*PROBLEM STATEMENT*.
Please say how many lines below include the word "gset", with nothing beyond the number.

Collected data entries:
(** Whether the stream still waits at the end. *)
Fixpoint waiting_rounds (rounds : list round) : bool :=
  match rounds with
  | [] => true
  | rd :: rest => bool_decide (is_Some (response_of rd)) && bool_decide (rd_ack rd = None) && waiting_rounds rest
  end.
Definition waits (serverURL : string) (a : attempt) : bool :=
  connects serverURL a && bool_decide (at_request a = None) && waiting_rounds (at_rounds a).
Fixpoint all_delivered (serverURL : string) (attempts : list attempt) : list (list MonitoringAssignment) :=
  match attempts with
  | [] => []
  | a :: rest =>
      (delivered serverURL a).*2 ++ if waits serverURL a then [] else all_delivered serverURL rest
  end.

(** ** The stream delivers *)

(** The handler on a list of deliveries. *)
Definition feed (h : gset string * list (list Group)) (assignments : list MonitoringAssignment)
  : gset string * list (list Group) :=
  let (old, groups) := Handle SanitizeLabelName h.1 assignments in (old, h.2 ++ [groups]).
Definition shared (w : sd_state) : gset string * list (list Group) := (sd_handler w, sd_ch w).

Lemma shared_handle w assignments : ∃ w', handle assignments w = (Ok (), w') ∧ sd_stream w' = sd_stream w
  ∧ shared w' = feed (shared w) assignments.
Proof. eexists. split; [done|]. unfold feed, shared. simpl. done. Qed.

Lemma wait_spec msg resp w :
  wrap_error msg (on_stream (WaitForAssignments (inr resp))) w
  = (map_err (λ err, Wrapf err msg []) (unmarshal_resources resp),
     mkSd (mkStream (s_latestACKed (sd_stream w)) (Some resp) (s_sent (sd_stream w))) (sd_handler w) (sd_ch w)).
Proof. done. Qed.

Lemma ack_spec result resp w :
  s_latestReceived (sd_stream w) = Some resp →
  ∃ acked, try (on_stream (ACK result)) w
  = (Ok (match result with None => inr () | Some err => inl err end),
     mkSd (mkStream acked (Some resp) (s_sent (sd_stream w) ++ [ack_request resp])) (sd_handler w) (sd_ch w)).
Proof.
  intros Hr. exists (match result with None => Some resp | Some _ => s_latestACKed (sd_stream w) end).
  destruct w as [[acked received sent] old ch]. simpl in Hr. subst received. by destruct result.
Qed.

Lemma stream_loop_spec rounds w r w' :
  discovery_loop rounds w = (r, w') →
  shared w' = foldl feed (shared w) (delivered_rounds rounds).*2
  ∧ s_sent (sd_stream w') = s_sent (sd_stream w) ++ (ack_request <$> (delivered_rounds rounds).*1)
  ∧ (r = Ok Waiting ↔ waiting_rounds rounds = true).
Proof.
  revert w; induction rounds as [|rd rounds IH]; intros w.
  { intros [= <- <-]. simpl. by rewrite app_nil_r. }
  cbn [discovery_loop delivered_rounds waiting_rounds]. unfold response_of.
  destruct (rd_done rd); [intros [= <- <-]; simpl; by rewrite app_nil_r|].
  destruct (rd_recv rd) as [err|resp]; [intros [= <- <-]; simpl; by rewrite app_nil_r|].
  unfold mbind at 1, ST_bind at 1. rewrite wait_spec.
  destruct (unmarshal_resources resp) as [assignments| |]; [|intros [= <- <-]; simpl; by rewrite app_nil_r..]. cbn [map_err].
  match goal with |- context [mkSd ?s ?h ?c] => destruct (shared_handle (mkSd s h c) assignments) as (w2 & E & Hs & Hf) end.
  unfold mbind, ST_bind. rewrite E. destruct (ack_spec (rd_ack rd) resp w2) as [acked ->]; [by rewrite Hs|].
  rewrite Hs. change (shared w2 = feed (shared w) assignments) in Hf. destruct (rd_ack rd) as [err|].
  - case_decide; intros [= <- <-]; simpl; (split; [exact Hf|done]).
  - intros (IH1 & IH2 & IH3)%IH. rewrite IH1, IH2, IH3.
    split; [cbn [fmap list_fmap foldl snd]; by rewrite <- Hf|]. split; [cbn; by rewrite <- app_assoc|done].
Qed.

Lemma closing_stream_spec close msg (m : ST sd_state progress) w r w' :
  closing_stream close msg m w = (r, w') → ∃ r', m w = (r', w') ∧ (r = Ok Waiting ↔ r' = Ok Waiting).
Proof.
  unfold closing_stream. destruct (m w) as [[[]| |] w1]; intros [= <- <-]; (eexists; split; [done|]); [done| |done..].
  by destruct close.
Qed.

(** A stream as a whole: it feeds the handler what is delivered; the requests
    it makes are the first one and one acknowledgement per delivery. *)
Lemma stream_Run_spec serverURL clientName a w r w' :
  stream_Run serverURL clientName a w = (r, w') →
  shared w' = foldl feed (shared w) (delivered serverURL a).*2
  ∧ (r = Ok Waiting ↔ waits serverURL a = true)
  ∧ (connects serverURL a = true →
     s_sent (sd_stream w') = first_request clientName :: (ack_request <$> (delivered serverURL a).*1)).
Proof.
  unfold stream_Run, delivered, waits, connects. unfold mbind at 1, ST_bind at 1, wrap_error at 1, st_lift.
  destruct (mads_client_New (at_dial a) serverURL) as [[]| |]; [|by intros [= <- <-]..]. cbn [map_err is_ok andb].
  intros (r1 & E & ->)%closing_stream_spec. revert E. unfold mbind at 1, ST_bind at 1, wrap_error at 1.
  destruct (at_start a) as [err|]; [by intros [= <- <-]|]. unfold st_modify. cbn [map_err].
  intros (r2 & E & ->)%closing_stream_spec. revert E.
  unfold mbind at 1, ST_bind at 1, wrap_error, on_stream, zoom, RequestAssignments, Send.
  unfold mbind, ST_bind, st_modify. destruct (at_request a) as [err|]; [by intros [= <- <-]|].
  intros (H1 & H2 & H3)%stream_loop_spec. rewrite H1, H2, H3. done.
Qed.

Lemma discoverer_Run_spec serverURL clientName attempts w :
  shared (discoverer_Run serverURL clientName attempts w) = foldl feed (shared w) (all_delivered serverURL attempts).
Proof.
  revert w; induction attempts as [|a rest IH]; intros w; [done|]. cbn [discoverer_Run all_delivered].
  destruct (stream_Run serverURL clientName a w) as [r w'] eqn:E. apply stream_Run_spec in E as (H1 & H2 & _).
  rewrite foldl_app, <- H1. destruct (waits serverURL a).
  - by rewrite (proj2 H2 eq_refl).
  - destruct r as [[]| |]; [by discriminate (proj1 H2 eq_refl)|apply IH..].
Qed.
End Client.

(** ** What Prometheus holds

    [updateGroup] is what the discovery manager of Prometheus does with an
    update: it replaces the groups of the sources in it. *)
Definition updateGroup (targets : gmap string Group) (tgs : list Group) : gmap string Group :=
  foldl (λ targets tg, <[g_Source tg := tg]> targets) targets tgs.
Definition held (updates : list (list Group)) : gmap string Group := foldl updateGroup ∅ updates.

Lemma updateGroup_union targets tgs : updateGroup targets tgs = updateGroup ∅ tgs ∪ targets.
Proof.
  induction tgs as [|tg tgs IH] using rev_ind; [simpl; by rewrite (left_id_L ∅ (∪))|].
  unfold updateGroup in *. rewrite !foldl_app. simpl. by rewrite IH, insert_union_l.
Qed.

Lemma updateGroup_app targets tgs tgs' :
  updateGroup targets (tgs ++ tgs') = updateGroup ∅ tgs' ∪ (updateGroup ∅ tgs ∪ targets).
Proof. unfold updateGroup at 1. rewrite foldl_app. fold (updateGroup targets tgs). by rewrite <- !updateGroup_union. Qed.

Lemma updateGroup_Some tgs source g : updateGroup ∅ tgs !! source = Some g → g ∈ tgs ∧ g_Source g = source.
Proof.
  unfold updateGroup. induction tgs as [|tg tgs IH] using rev_ind; [done|].
  rewrite foldl_app. simpl. rewrite lookup_insert_Some, elem_of_app, list_elem_of_singleton.
  intros [[? ->]|[_ [? ?]%IH]]; auto.
Qed.

Lemma updateGroup_is_Some tgs g : g ∈ tgs → is_Some (updateGroup ∅ tgs !! g_Source g).
Proof.
  unfold updateGroup. induction tgs as [|tg tgs IH] using rev_ind; [by intros ?%not_elem_of_nil|].
  rewrite foldl_app, elem_of_app, list_elem_of_singleton. simpl. intros [Hin| ->]; apply lookup_insert_is_Some'; auto.
Qed.

Lemma updateGroup_elem tgs g :
  (∀ g', g' ∈ tgs → g_Source g' = g_Source g → g' = g) → g ∈ tgs → updateGroup ∅ tgs !! g_Source g = Some g.
Proof.
  intros Hu Hin. destruct (updateGroup_is_Some tgs g Hin) as [g' Hg]. rewrite Hg.
  apply updateGroup_Some in Hg as [Hin' Hs]. by rewrite (Hu g').
Qed.

Lemma buildSourceList_dom tgs : buildSourceList tgs = dom (updateGroup ∅ tgs).
Proof.
  unfold updateGroup, buildSourceList. induction tgs as [|tg tgs IH] using rev_ind; [simpl; by rewrite dom_empty_L|].
  rewrite !foldl_app. simpl. by rewrite IH, dom_insert_L.
Qed.

Lemma removed_elem old new g :
  g ∈ buildRemovedGroups old new ↔ ∃ name, name ∈ old ∧ name ∉ new ∧ g = mkGroup name [] ∅.
Proof.
  unfold buildRemovedGroups. transitivity (∃ name, name ∈ elements old ∧ name ∉ new ∧ g = mkGroup name [] ∅).
  - induction (elements old) as [|name l IH] using rev_ind.
    { split; [by intros ?%not_elem_of_nil|]. intros (? & H1 & _). by apply not_elem_of_nil in H1. }
    rewrite foldl_app. setoid_rewrite elem_of_app. setoid_rewrite list_elem_of_singleton. simpl.
    case_bool_decide as Hn; [rewrite IH; naive_solver|]. rewrite elem_of_app, list_elem_of_singleton, IH. naive_solver.
  - by setoid_rewrite elem_of_elements.
Qed.

Lemma removed_lookup old new source :
  updateGroup ∅ (buildRemovedGroups old new) !! source
  = if bool_decide (source ∈ old ∧ source ∉ new) then Some (mkGroup source [] ∅) else None.
Proof.
  set (rs := buildRemovedGroups old new). case_bool_decide as Hs.
  - assert (mkGroup source [] ∅ ∈ rs) as Hin by (apply removed_elem; naive_solver).
    destruct (updateGroup_is_Some rs _ Hin) as [g Hg]. simpl in Hg. rewrite Hg.
    by apply updateGroup_Some in Hg as [(n & _ & _ & ->)%removed_elem <-].
  - destruct (updateGroup ∅ rs !! source) as [g|] eqn:E; [|done].
    apply updateGroup_Some in E as [(n & ? & ? & ->)%removed_elem Hg]. simpl in Hg. subst n. tauto.
Qed.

*RESULT FOR THIS EXERCISE*.
3